(* ===== verification/Fragments.v ===== *)
(** * Fragmented broker frames

    Models the fragment carrier of [resource_service_protocol.py]: the masked
    24-byte header of the 0x70/0x01 packets and of their 0x70/0x02
    acknowledgements, and the bounded reassembler [FragmentReassembler]; with
    the parser of the catalogue response carried by the reassembled frames.

    The mask of a header is the argument of [encode_fragment_header]; without
    it the code draws sixteen random bits.  The reassembler's dictionaries are
    used by key only, so they are finite maps. *)

From Stdlib Require Import ZArith Lia.
From stdpp Require Import fin_maps.
From S2P Require Import Prelude.

Module Fragments.

(** ** The header *)

(** [range(4, 0x14, 2)] *)
Definition header_offsets : list nat := (λ i, 4 + 2 * i)%nat <$> seq 0 8.

Definition mask_step (mask : Z) (s : bytes * Z) (offset : nat) : result (bytes * Z) :=
  value ← unpack_from 2 s.1 offset;
  frame ← pack_into 2 s.1 offset (Z.lxor value mask);
  Ok (frame, Z.lor s.2 value).

Definition encode_fragment_header (decoded : bytes) (mask : Z) : result bytes :=
  bad ← (if (length decoded <? 0x18)%nat then Ok true else tag ← index decoded 0; Ok (negb (tag =? 0x70)));
  _ ← raise_if bad (ValueError "invalid decoded fragment header");
  _ ← raise_if (negb ((0 <=? mask) && (mask <=? 0xFFFF))) (ValueError "fragment mask must fit in 16 bits");
  frame ← pack_into 2 decoded 0x14 mask;
  s ← foldM (mask_step mask) (frame, mask) header_offsets;
  pack_into 2 s.1 0x16 s.2.

Record FragmentPacket := mkPacket {
  decoded_header : bytes; identity : Z; sequence : Z; original_length : Z; total : Z; f_index : Z;
  large_payload : bool; payload : bytes
}.

Definition unmask_step (mask : Z) (s : bytes * Z) (offset : nat) : result (bytes * Z) :=
  value ← unpack_from 2 s.1 offset;
  let value := Z.lxor value mask in
  frame ← pack_into 2 s.1 offset value;
  Ok (frame, Z.lor s.2 value).

Definition decode_fragment_packet (wire : bytes) : result FragmentPacket :=
  _ ← raise_if ((length wire <? 0x18)%nat || negb (bool_decide (slice 0 2 wire = [0x70; 0x01])))
        (ValueError "not a gute fragment-data packet");
  advertised ← unpack_from 2 wire 2;
  _ ← raise_if (negb (advertised =? len wire)) (ValueError "fragment packet length is invalid");
  mask ← unpack_from 2 wire 0x14;
  s ← foldM (unmask_step mask) (wire, mask) header_offsets;
  let frame := s.1 in
  checksum ← unpack_from 2 frame 0x16;
  _ ← raise_if (negb (s.2 =? checksum)) (ValueError "fragment header checksum is invalid");
  count_and_flags ← index frame 0x12;
  id ← unpack_from 8 frame 4;
  sn ← unpack_from 4 frame 0x0C;
  original ← unpack_from 2 frame 0x10;
  i ← index frame 0x13;
  Ok (mkPacket (slice 0 0x18 frame) id sn original (Z.land count_and_flags 0x7F) i
        (negb (Z.land count_and_flags 0x80 =? 0)) (drop 0x18 frame)).

Definition build_fragment_ack (packet : FragmentPacket) (mask : Z) : result bytes :=
  let ack := slice_set 0 4 [0x70; 0x02; 0x18; 0x00] (zeros 0x18) in
  let ack := slice_set 4 0x14 (slice 4 0x14 (decoded_header packet)) ack in
  encode_fragment_header ack mask.

(** ** The reassembler *)

Abbreviation key := (Z * Z * Z * Z * bool)%type.

Record FragmentReassembler := mkReassembler { _max_groups : Z; _groups : gmap key (gmap Z bytes) }.

Definition fragment_reassembler (max_groups : Z) : result FragmentReassembler :=
  _ ← raise_if (negb ((1 <=? max_groups) && (max_groups <=? 16)))
        (ValueError "fragment group limit must be between 1 and 16");
  Ok (mkReassembler max_groups ∅).

Definition on_groups (f : gmap key (gmap Z bytes) → gmap key (gmap Z bytes)) (r : FragmentReassembler) :=
  mkReassembler (_max_groups r) (f (_groups r)).

Definition key_of (p : FragmentPacket) : key :=
  (identity p, sequence p, original_length p, total p, large_payload p).

(** [parts[index]] *)
Definition part (parts : gmap Z bytes) (i : Z) : result bytes :=
  match parts !! i with Some b => Ok b | None => Raise KeyError end.

(** The checks on the pieces of a group that is complete. *)
Definition check_chunks (ordered : list bytes) : result unit :=
  first ← list_get ordered 0;
  final ← list_get ordered (length ordered - 1);
  let chunk_size := length first in
  _ ← raise_if ((chunk_size =? 0)%nat ||
                existsb (λ p : bytes, negb (length p =? chunk_size)%nat) (take (length ordered - 1) ordered))
        (ValueError "fragment chunks have inconsistent sizes");
  raise_if (chunk_size <? length final)%nat (ValueError "final fragment is larger than preceding chunks").

Definition add (packet : FragmentPacket) : M FragmentReassembler (option bytes) :=
  _ ← check (negb ((1 <=? total packet) && (total packet <=? 0x7F)) ||
             negb ((0 <=? f_index packet) && (f_index packet <? total packet)))
        (ValueError "fragment index/count is invalid");
  let k := key_of packet in
  r ← get;
  _ ← check (bool_decide (_groups r !! k = None) && (_max_groups r <=? Z.of_nat (size (_groups r))))
        (ValueError "too many incomplete fragment groups");
  _ ← (if bool_decide (_groups r !! k = None) then modify (on_groups (insert k ∅)) else mret tt);
  let parts := default ∅ (_groups r !! k) in
  match match parts !! f_index packet with Some previous => negb (bool_decide (previous = payload packet)) | None => false end with
  | true => _ ← modify (on_groups (delete k)); raise (ValueError "conflicting duplicate fragment")
  | false =>
      let parts := <[f_index packet := payload packet]> parts in
      _ ← modify (on_groups (insert k parts));
      match negb (Z.of_nat (size parts) =? total packet) with
      | true => mret None
      | false =>
          ordered ← lift (mapM (part parts) (seqZ 0 (total packet)));
          _ ← modify (on_groups (delete k));
          _ ← (if 1 <? total packet then lift (check_chunks ordered) else mret tt);
          let assembled := mjoin ordered in
          _ ← check (negb (len assembled =? original_length packet))
                (ValueError "reassembled frame length does not match the fragment header");
          mret (Some assembled)
      end
  end.

(** ** The reassembled frames *)

Definition parse_alarm_voice_catalog_response (frame : bytes) : result (option (Z * Z * bytes)) :=
  known ← (if (length frame <? 0x20)%nat then Ok false else t ← index frame 1; Ok (t =? 0xC1));
  if negb known then Ok None else
  correlation_id ← unpack_from 4 frame 0x10;
  status_code ← unpack_from 2 frame 0x1C;
  options ← index frame 0x18;
  if Z.land options 1 =? 0 then Ok (Some (correlation_id, status_code, [])) else
  payload_length ← unpack_from 2 frame 0x1E;
  if (0x7800 <? payload_length) || (len frame <? 0x20 + payload_length) then Ok None else
  Ok (Some (correlation_id, status_code, slice 0x20 (0x20 + Z.to_nat payload_length) frame)).

Definition compressed_gute_payload_length (frame : bytes) : result (option Z) :=
  _ ← raise_if (length frame <? 0x18)%nat (ValueError "gute frame is truncated");
  flags ← unpack_from 4 frame 0x14;
  if Z.land flags 1 =? 0 then Ok None else
  let n := Z.land (Z.shiftr flags 1) 0x7FFF in
  _ ← raise_if (n =? 0) (ValueError "compressed gute frame has no original length");
  Ok (Some n).

(** ** Masked words *)

Definition words (ws : list Z) : bytes := mjoin (digits 256 2 <$> ws).
Definition word_ok (w : Z) : Prop := 0 ≤ w < 65536.

Lemma words_cons w ws : words (w :: ws) = digits 256 2 w ++ words ws.
Proof. done. Qed.

Lemma length_words ws : length (words ws) = (2 * length ws)%nat.
Proof. induction ws as [|w ws IH]; [done|]. rewrite words_cons. len_simpl. rewrite IH. lia. Qed.

(** Every even byte string is a string of words. *)
Lemma words_of n : ∀ l, bytes_ok l → length l = (2 * n)%nat → ∃ ws, l = words ws ∧ length ws = n ∧ Forall word_ok ws.
Proof.
  induction n as [|n IH]; intros l Hl Hn; [destruct l; [by exists []|done]|].
  destruct (IH (drop 2 l)) as (ws & E & Hws & Hok); [auto with bytes|len_solve|].
  exists (undigits 256 (take 2 l) :: ws). split_and!; [|simpl; lia|constructor; [|done]].
  - rewrite words_cons, le_encode_decode, <-E, take_drop; [done|auto with bytes|len_solve].
  - apply (le_bound 2); [auto with bytes|len_solve].
Qed.

(** A loop over the words of a buffer, each rewritten in place. *)
Lemma foldM_words (step : bytes * Z → nat → result (bytes * Z)) (f : Z → Z) (c : Z → Z → Z) :
  (∀ pre w post s, word_ok w → step (pre ++ digits 256 2 w ++ post, s) (length pre) =
     Ok (pre ++ digits 256 2 (f w) ++ post, c s w)) →
  ∀ ws pre post s, Forall word_ok ws →
  foldM step (pre ++ words ws ++ post, s) ((λ i, length pre + 2 * i)%nat <$> seq 0 (length ws)) =
  Ok (pre ++ words (f <$> ws) ++ post, foldl c s ws).
Proof.
  intros Hstep. induction ws as [|w ws IH]; intros pre post s Hws; [done|].
  apply Forall_cons in Hws as [Hw Hws]. cbn [length seq]. rewrite fmap_cons, fmap_cons, !words_cons. cbn [foldM foldl].
  rewrite Nat.mul_0_r, Nat.add_0_r, <-!app_assoc, Hstep by done. bind_simpl.
  specialize (IH (pre ++ digits 256 2 (f w)) post (c s w) Hws). rewrite <-!app_assoc in IH. rewrite <-IH. f_equal.
  rewrite <-fmap_S_seq, <-list_fmap_compose. apply list_fmap_ext. intros i j _. simpl. len_simpl. lia.
Qed.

### YOUR GOAL
Reproduce, exactly as they stand in the data above, the lines from the one that holds "raise_if (length frame" to the one that holds "let n := Z.land", inclusive.

### SOLUTION TO THE PROBLEM
  _ ← raise_if (length frame <? 0x18)%nat (ValueError "gute frame is truncated");
  flags ← unpack_from 4 frame 0x14;
  if Z.land flags 1 =? 0 then Ok None else
  let n := Z.land (Z.shiftr flags 1) 0x7FFF in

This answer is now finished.